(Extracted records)
┄┄┄┄┄┄┄┄┄┄
(* ===== verification/CanonConfig.v ===== *)
(** The file and configuration families: [canonicalization/file_family.py] and
    [canonicalization/config_family.py]. *)
From S2P Require Import Prelude Utf8 GraphKeys GraphKeysFacts Sha256 PyVal Json PyDictFacts Observations.
From S2P Require Import ObservationsFacts CanonCore CanonState KeyBuilders CanonInvariant CanonLogic CanonShared.
Open Scope Z_scope.

Section Families.
Context {U : Unicode}.

(** ** Files *)

Definition _file_node_metadata (metadata : pydict) : pydict := select_metadata metadata FILE_METADATA_KEYS.

(** The warning about one conflicting field. *)
Definition file_conflict_diagnostic (o : RawObservation) (ordinal : Z) (field : pystr) :
    CanonicalizationDiagnostic :=
  {| d_severity := lit "warning"; d_category := lit "conflicting_evidence";
     d_message := lit "file metadata has conflicting evidence for " ++ field;
     d_raw_observation_ordinal := Some ordinal; d_raw_source_id := Some (obs_source_id o);
     d_path := Some (obs_path o); d_field := Some (lit "metadata." ++ field);
     d_value := default VNone (dict_get field (obs_metadata o)); d_placeholder_key := None |}.

Definition _canonicalize_file_observation (o : RawObservation) (ordinal : Z) : CM unit :=
  with_keys o ordinal "path" (VStr (obs_path o)) (own_file_key o) (fun canonical_key =>
    conflict_fields ← _upsert_file_node canonical_key (VStr (obs_path o))
                        (_file_node_metadata (obs_metadata o)) (obs_confidence o);
    _ ← for_each conflict_fields (fun field =>
          append_diagnostic (file_conflict_diagnostic o ordinal field));
    let evidence_record := _evidence_from_observation o ordinal None in
    _ ← append_evidence evidence_record;
    append_node_link {| nl_canonical_key := canonical_key;
                        nl_evidence_key := v_evidence_key evidence_record;
                        nl_link_kind := lit "observed" |}).

(** ** Configuration *)

Definition _config_document_node_metadata (metadata : pydict) : pydict :=
  select_metadata metadata
    ["format"; "parser"; "top_level_type"; "document_role"; "path_count"; "record_count";
     "parse_error_count"; "profile"; "document_count"; "duplicate_key_policy"].
(** The target of an import whose resolution is unknown. *)
Definition python_unresolved_import (o : RawObservation) (ordinal : Z) : CM pystr :=
  if is_none (obs_target o) then lift_key (unknown_key (lit "python.module") (lit "missing-module"))
  else
    r ← try_key (parse_value (obs_target o));
    match r with
    | inr error =>
        _ ← diagnose_key_error o ordinal "warning" error
              (lit "raw target is not a valid canonical key: " ++ error) "target" (obs_target o) None;
        lift_key (unknown_key (lit "python.module") (lit "missing-module"))
    | inl parsed =>
        if in_namespaces parsed ["unknown"; "dynamic"] then mret (val_text (obs_target o))
        else lift_key (unknown_key (lit "python.module") (lit "missing-module"))
    end.

Definition _python_import_target_key (o : RawObservation) (ordinal : Z) : CM pystr :=
  let resolution := _metadata_text (obs_metadata o) "resolution" in
  match _metadata_text (obs_metadata o) "imported_module" with
  | Some imported_module =>
      if text_is resolution "local" then lift_key (python_module_key imported_module)
      else if text_is resolution "external" then lift_key (external_key (lit "python.module") imported_module)
      else if text_is resolution "unknown" then python_unresolved_import o ordinal
      else lift_key (external_key (lit "python.module") imported_module)
  | None =>
      if text_is resolution "unknown" then python_unresolved_import o ordinal
      else lift_key (unknown_key (lit "python.module") (lit "missing-module"))
  end.

Definition _python_import_edge_metadata (metadata : pydict) : pydict :=
  append_metadata_texts [] metadata
    [("imported_module", "imported_modules"); ("resolution", "resolutions")].

Definition _canonicalize_python_import_observation (o : RawObservation) (ordinal : Z) : CM unit :=
  match _metadata_text (obs_metadata o) "module" with
  | None =>
      diagnose o ordinal "warning" "missing_required_metadata"
        (lit "python.import observation requires module metadata") "metadata.module" VNone None
  | Some source_module =>
      with_keys o ordinal "target" (obs_target o)
        (source_key ← lift_key (python_module_key source_module);
         target_key ← _python_import_target_key o ordinal;
         mret (source_key, target_key))
        (fun '(source_key, target_key) =>
           relate o (_evidence_from_observation o ordinal None)
             (NodeArg source_key (lit "python.module") (VStr source_module) [] "inferred_from_edge")
             (keyed_node target_key [] "inferred_from_edge")
             "imports" (_python_import_edge_metadata (obs_metadata o)))
  end.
┄┄┄┄┄┄┄┄┄┄
» **Task**
Every line above with the string "unit" in it needs to be copied.

» **Solution**
Definition _canonicalize_file_observation (o : RawObservation) (ordinal : Z) : CM unit :=
Definition _canonicalize_python_import_observation (o : RawObservation) (ordinal : Z) : CM unit :=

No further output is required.